◆ Task details ◆
Your output should be the lines of the entries below, exactly, from the first one through the line that holds "intros Hs Hst.".

-------- Data records

(** A step stores the tickets that were there before and those it decides. *)
Lemma coordinator_step_tickets c e c' id st :
  coordinator_step c e c' -> tickets (pc_tickets c') !! id = Some st ->
  (exists id' st', tickets (pc_tickets c) !! id' = Some st' /\ st_ticket st' = st_ticket st)
  \/ exists intent ip elapsed r, e = ConnectionDecided r
      /\ authorize_connection intent ip elapsed c = Done (r, c')
      /\ permit_decided intent ip elapsed c c' (permit_of (st_ticket st)).
Proof.
  intros Hs Hst. destruct Hs as [intent ip elapsed c r c' Hz|x elapsed c r c' Hz|c|ctx c].
  - pose proof Hz as [(_ & Et & _)|(d & g & Hip & Hd & Hc)]%authorize_connection_cases; [left; rewrite Et in Hst; eauto|].
    destruct d as [d|e]; [|destruct Hc as [_ ->]; left; eauto].
    destruct (outcome d) eqn:Ho; [|destruct Hc as [_ ->]; left; eauto].
    apply issue_for_decision_cases in Hc
      as [(t & h & s & po & Hh & Hsc & Hpo & Hi & Eg & _)|[(Et & _)|(-> & _)]]; [|left; rewrite Et in Hst; eauto|left; eauto].
    cbn in *. pose proof Hi as (_ & _ & _ & _ & _ & _ & Htk & _)%issue_inv. rewrite Htk in Hst.
    apply lookup_insert_Some in Hst as [[_ <-]|[_ Hst]]; [|left; eauto].
    right. exists intent, ip, elapsed, r. split_and!; auto. by eapply issued_ticket_decided.
  - left. unfold consume_connection_ticket in Hz. destruct (consume x _ (pc_tickets c)) as [ur tk] eqn:Ec.
    destruct (append_event _ _) as [ar c1] eqn:Ea. apply append_event_spec in Ea as (_ & Et & _). cbn in Et.
    assert (tickets tk !! id = Some st) as Hst'
      by (destruct ar; [destruct (use_releases_slot _)|]; injection Hz as _ <-; cbn in Hst; by rewrite Et in Hst).
    apply consume_inv in Ec as [_ [(-> & _)|(t & El & Htk & _)]]; [eauto|].
    rewrite Htk in Hst'. apply lookup_insert_Some in Hst' as [[_ <-]|[_ Hst']]; eauto.
  - left. eauto.
  - left. revert Hst. unfold release_coordinator_context.
    destruct (revoke_context ctx (pc_tickets c)) as [n tk] eqn:Er. cbn.
    rewrite (revoke_context_lookup _ _ _ _ _ Er). intros (st0 & Hst & ->)%fmap_Some.
    exists id, st0. split; [done|]. by rewrite revoke_ticket_ticket.
Qed.
(* ===== verification/Executor.v ===== *)
(** * The permit executor ([crates/nxb-executor])

    Runs a backend for a transport permit under byte and time limits, classifies
    what the backend reports and records one receipt per execution. The backend
    is a trait of the source, modelled as a type class. *)

From S2P Require Import Prelude ByteStr IpAddr HashChain Transport.
Local Open Scope N_scope.

(** ** Model *)

Definition MAX_CONNECT_TIMEOUT_MILLISECONDS : N := 30000.
Definition MAX_TOTAL_TIMEOUT_MILLISECONDS : N := 120000.
Definition MAX_DIRECTION_BYTES : N := 64 * 1024 * 1024.
Definition EXECUTOR_AUDIT_GENESIS_HASH : str := replicate 64 "0"%char.

Record ExecutionLimits : Type := {
  connect_timeout_milliseconds : N;
  total_timeout_milliseconds : N;
  maximum_read_bytes : N;
  maximum_write_bytes : N
}.

Record ExecutionControl : Type := {
  cancel_requested : bool;
  emergency_stop_requested : bool
}.

Inductive ExecutionState : Type :=
  | Prepared
  | Connecting
  | Connected
  | StateCompleted
  | StateCancelled
  | StateEmergencyStopped
  | TimedOut
  | BudgetRejected
  | BackendFailed
  | PermitRejected.

Definition execution_state_code (state : ExecutionState) : str :=
  match state with
  | Prepared => "prepared"
  | Connecting => "connecting"
  | Connected => "connected"
  | StateCompleted => "completed"
  | StateCancelled => "cancelled"
  | StateEmergencyStopped => "emergency_stopped"
  | TimedOut => "timed_out"
  | BudgetRejected => "budget_rejected"
  | BackendFailed => "backend_failed"
  | PermitRejected => "permit_rejected"
  end.

Inductive ExecutionOutcome : Type :=
  | ExecCompleted
  | ExecCancelled
  | ExecEmergencyStopped
  | ConnectTimeout
  | TotalTimeout
  | ReadBudgetExceeded
  | WriteBudgetExceeded
  | BackendFailure (backend_code : str)
  | PermitIntegrityRejected (reason : str).
Lemma stream_open_completed permit r xa limits (b : B) rec :
  stream_limits_validate limits = Ok limits -> executor_audit_verify xa = Ok tt ->
  List.find (fun r0 => bool_decide (xe_execution_id (event r0) = rc_execution_id r)) (records xa) = Some rec ->
  event rec = receipt_event permit r -> record_sound rec ->
  rc_outcome r = ExecCompleted -> last (rc_state_history r) = Some StateCompleted ->
  rc_ticket_id r = pm_ticket_id permit -> rc_decision_id r = pm_decision_id permit ->
  rc_dns_context_id r = pm_dns_context_id permit -> rc_binding_hash r = pm_binding_hash permit ->
  endpoint_fingerprint permit (rc_transport_audit_anchor r) = Done (rc_endpoint_fingerprint r) ->
  exists s, stream_open permit r xa limits b = Done (Ok s).
Proof.
  intros Hl Hv Hf He Hs Ho Hst H1 H2 H3 H4 Hfp. unfold stream_open. rewrite Hl, Hv, Hf.
  unfold validate_execution_binding. rewrite Ho, Hst. cbn [is_completed_outcome is_completed_state negb orb].
  rewrite Hfp, He, (receipt_meets_conditions permit r) by done.
  unfold stream_grant.
  destruct (to_vec_total (A := GrantMaterial) {| gm_execution_id := rc_execution_id r;
    gm_ticket_id := pm_ticket_id permit; gm_binding_hash := pm_binding_hash permit;
    gm_endpoint_fingerprint := rc_endpoint_fingerprint r;
    gm_executor_audit_anchor := record_hash rec |}) as [bytes ->].
  unfold stream_audit_new. rewrite record_sound_hex by done. cbn [negb].
  unfold record, stream_audit_append. cbn [bs_audit bs_operation_count bs_grant bs_read_bytes bs_written_bytes].
  match goal with |- context [chain_append ?ev ?ch] =>
    destruct (chain_append_total ev ch) as (rec' & ch' & ->) end. eauto.
Qed.

End Composition.

(** ** Properties *)

Section Properties.
Context {S : Sha256Lib} {J : JsonLib (HashMaterial StreamAuditEvent)}
  {JX : JsonLib (HashMaterial ExecutorAuditEvent)} {JF : JsonLib FingerprintMaterial}
  {JG : JsonLib GrantMaterial} {B : Type} {BB : ByteStreamBackend B}.


(** A terminal state is final: once a stream is closed, cancelled, stopped,
    timed out, over budget, reset, truncated or failed, every further operation is
    refused and changes nothing, neither the counters nor the backend. *)
Theorem terminal_stream_is_final (s : BoundedByteStream B) es s' :
  stream_is_terminal (bs_state s) = true -> stream_trace s es s' ->
  s' = s /\ Forall (fun e => match e with
                             | StreamRead r => exists x, r = Err x
                             | StreamWrite r => exists x, r = Err x
                             | StreamClose r => exists x, r = Err x
                             end) es.
Proof.
  intros Ht H. induction H as [s|s s1 s2 e es Hs H IH]; [by split|].
  destruct (terminal_step _ _ _ Ht Hs) as [-> He]. destruct (IH Ht) as [-> Hf]. split; [done|]. by constructor.
Qed.

(** A stream opens only on a completed execution of exactly its permit: the
    executor's audit chain verifies and holds a completed record of that
    execution with the permit's binding hash, address and SNI; the grant repeats
    the permit, and the stream's own audit chain is anchored at that record. *)
Theorem stream_open_binds_execution permit receipt xa limits (b : B) s :
  stream_open permit receipt xa limits b = Done (Ok s) -> opened_from permit receipt xa s.
Proof. by intros [H _]%stream_open_inv. Qed.

(** A requested emergency stop or cancellation never reaches the backend:
    a read or a write under such a control leaves the backend as it was, and ends
    the stream if the operation was admissible. *)
Theorem stopped_stream_leaves_backend n bytes control (s : BoundedByteStream B) o :
  control_outcome control = Some o ->
  bs_backend (read n control s).2 = bs_backend s
  /\ bs_backend (write bytes control s).2 = bs_backend s
  /\ (forall r s', read n control s = (Ok r, s') -> stream_is_terminal (bs_state s') = true /\ rd_bytes r = []).
Proof.
  intros Hc. split_and!.
  - unfold read. rewrite Hc. destruct (let? _ := _ in _); [|done].
    exact (record_backend _ _ _ _ _ (set_state _ s)).
  - unfold write. rewrite Hc. destruct (let? _ := _ in _); [|done].
    exact (record_backend _ _ _ _ _ (set_state _ s)).
  - intros r s'. unfold read. rewrite Hc. destruct (let? _ := _ in _); [|done].
    intros [Hr Hb]%read_result_inv. split; [|by apply Hb].
    apply record_inv in Hr as (_ & _ & _ & -> & _). by eapply control_outcome_terminal.
Qed.

End Properties.
Lemma revoked_secret_never_materialises_witness :
  entries (revoke_secret sh1 sv3).2 !! sh1 = None /\ is_Some (entries sv3 !! sh1).
Proof.
  assert (Hsome : is_Some (entries sv3 !! sh1)) by (vm_compute; eauto).
  split; [|exact Hsome]. destruct Hsome as [entry He].
  apply (revoked_secret_never_materialises _ _ _ _ sh1 entry (revoke_secret sh1 sv3).1
    (revoke_secret sh1 sv3).2 [] (revoke_secret sh1 sv3).2 sample_vault_new sample_trace);
    [vm_compute; reflexivity | exact He | left; by apply pair_of_fst | constructor].
Defined.

Lemma materialised_lease_reaches_the_wire_witness :
  exists batch hl' batch',
    take_for (hl_authority sample_headers) (hl_scheme sample_headers) 103 sample_headers = (Ok batch, hl')
    /\ append_http1 [] [] batch
       = (Ok tt, ([] ++ concat (wire_line <$> hl_headers sample_headers),
                  [] ++ concat (redacted_line <$> hl_headers sample_headers)), batch').
Proof.
  apply (materialised_lease_reaches_the_wire _ _ _ _ _ _ _ _ _ _ _ 103 [] [] sample_vault_new sample_trace
    sample_materialises). vm_compute. reflexivity.
Defined.

End Witnesses.
(** A chunk: its size line and its data. *)
Definition chunk_wire (c : str * str) : str := c.1 ++ CRLF ++ c.2 ++ CRLF.

Definition chunk_ok (limits : Http1Limits) (c : str * str) : Prop :=
  size_line c.1 (len c.2) /\ 0 < len c.2 /\ len c.2 <= maximum_chunk_bytes limits.

(** The bytes after the line of the zero chunk. *)
Definition trailer_wire (limits : Http1Limits) (tail : str) (trailers : list Http1Header) : Prop :=
  (tail = CRLF /\ trailers = [])
  \/ (exists lines, block_lines tail lines /\ Forall2 header_line lines trailers
      /\ len tail <= maximum_trailer_bytes limits
      /\ Forall (header_ok limits true) trailers /\ len trailers <= maximum_trailer_count limits).

(** [wire] encodes [body] in the given chunks. *)
Record chunked_wire (limits : Http1Limits) (chunks : list (str * str)) (wire body : str)
    (trailers : list Http1Header) : Prop := {
  wire_chunks_ok : Forall (chunk_ok limits) chunks;
  wire_body : body = concat (snd <$> chunks);
  wire_bytes : exists zero tail,
    wire = concat (chunk_wire <$> chunks) ++ zero ++ CRLF ++ tail
    /\ size_line zero 0 /\ trailer_wire limits tail trailers
}.

(** The limits are below the point where the 64-bit counters saturate. *)
Definition limits_fit (limits : Http1Limits) : Prop :=
  maximum_response_body_bytes limits < u64_max
  /\ maximum_chunk_count limits < u64_max
  /\ maximum_interim_responses limits < u64_max.

(** What [parse_chunks] returns from [cursor] on, after [decoded] and [chunks]. *)
Definition chunks_found (limits : Http1Limits) (bytes : str) (cursor : N) (decoded : str)
    (chunks : N) (r : option ParsedBody) : Prop :=
  match r with
  | None => True
  | Some pb =>
      limits_fit limits ->
      exists cs wire rest body,
        drop (N.to_nat cursor) bytes = wire ++ rest
        /\ chunked_wire limits cs wire body (pb_trailers pb)
        /\ pb_body pb = decoded ++ body
        /\ pb_consumed pb = cursor + len wire
        /\ chunks + len cs <= maximum_chunk_count limits
        /\ len (pb_body pb) <= maximum_response_body_bytes limits
  end.

Lemma hex_bound_size line : forallb is_ascii_hexdigit line = true -> hex_number line < 16 ^ len line.
Proof.
  unfold hex_number. induction line as [|c line IH] using rev_ind; intros H; [done|].
  rewrite forallb_app in H. simpl in H. bools. specialize (IH H).
  rewrite foldl_app, len_app. simpl foldl.
  assert (hex_value c < 16) by (revert H0; clear; byte_cases c).
  rewrite N.pow_add_r. change (16 ^ len [c]) with 16. lia.
Qed.

Lemma hexdigit_ascii line : forallb is_ascii_hexdigit line = true -> from_utf8_ok line = true.
Proof.
  induction line as [|c line IH]; [done|]. cbn [forallb from_utf8_ok]. intros H. bools.
  assert (in_range 0 127 c = true) as -> by (revert H; clear; byte_cases c). auto.
Qed.

(** The size line of the zero chunk ends the chunks. *)
Lemma parse_trailers_returns bytes eof limits cursor decoded :
  cursor <= len bytes ->
  returns (parse_trailers bytes eof limits cursor decoded)
    (on_ok (fun r => match r with
      | None => True
      | Some pb => exists tail rest, drop (N.to_nat cursor) bytes = tail ++ rest
          /\ trailer_wire limits tail (pb_trailers pb)
          /\ pb_body pb = decoded /\ pb_consumed pb = cursor + len tail
      end)).
Proof.
  intros Hc. unfold parse_trailers, saturating_sub.
  destruct (_ <? 2) eqn:H2; [destruct eof; fails|]. bools.
  destruct (slice cursor (cursor + 2) bytes) as [t|] eqn:Ht.
  2: { rewrite slice_in_range in Ht by lia. done. }
  apply slice_split in Ht.
  destruct (bool_decide (t = CRLF)) eqn:E; bools.
  { apply returns_done. simpl. exists t, (drop (N.to_nat (cursor + 2)) bytes). subst t.
    split_and!; [done| by left | done | done]. }
  rewrite slice_from by lia.
  destruct (find_double_crlf _) as [v|] eqn:Hv.
  2: { destruct (_ <? _); [fails|]. destruct eof; fails. }
  apply find_double_crlf_some in Hv as Hb. rewrite len_drop in Hb.
  destruct (slice cursor (cursor + v) bytes) as [block|] eqn:Hs.
  2: { rewrite slice_in_range in Hs by lia. done. }
  destruct (slice_done _ _ _ _ Hs) as (_ & _ & Hl).
  destruct (_ <? len block) eqn:Hm; [fails|]. bools.
  apply (block_at _ _ _ _) in Hs as Hblock; [|lia|done].
  destruct (validate_crlf_block block) as [[]|] eqn:Hcr; [|fails].
  unfold usize_sub. assert ((4 <=? len block) = true) as -> by (apply N.leb_le; lia).
  rewrite slice_to by lia.
  destruct (split_crlf_returns (take (N.to_nat (len block - 4)) block)) as (lines & -> & Hcut).
  eapply returns_bind; [apply parse_header_lines_returns|]. intros hs (Hh & Hlines & Hn).
  apply returns_done. simpl. apply slice_split in Hs as Hd.
  exists block, (drop (N.to_nat (cursor + v)) bytes).
  split_and!; [done| |done|lia]. right.
  exists lines. split_and!; [|done..]. rewrite Hblock in Hcr |- *. by apply block_cut.
Qed.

----------------

◆ Result below ◆
(** A step stores the tickets that were there before and those it decides. *)
Lemma coordinator_step_tickets c e c' id st :
  coordinator_step c e c' -> tickets (pc_tickets c') !! id = Some st ->
  (exists id' st', tickets (pc_tickets c) !! id' = Some st' /\ st_ticket st' = st_ticket st)
  \/ exists intent ip elapsed r, e = ConnectionDecided r
      /\ authorize_connection intent ip elapsed c = Done (r, c')
      /\ permit_decided intent ip elapsed c c' (permit_of (st_ticket st)).
Proof.
  intros Hs Hst. destruct Hs as [intent ip elapsed c r c' Hz|x elapsed c r c' Hz|c|ctx c].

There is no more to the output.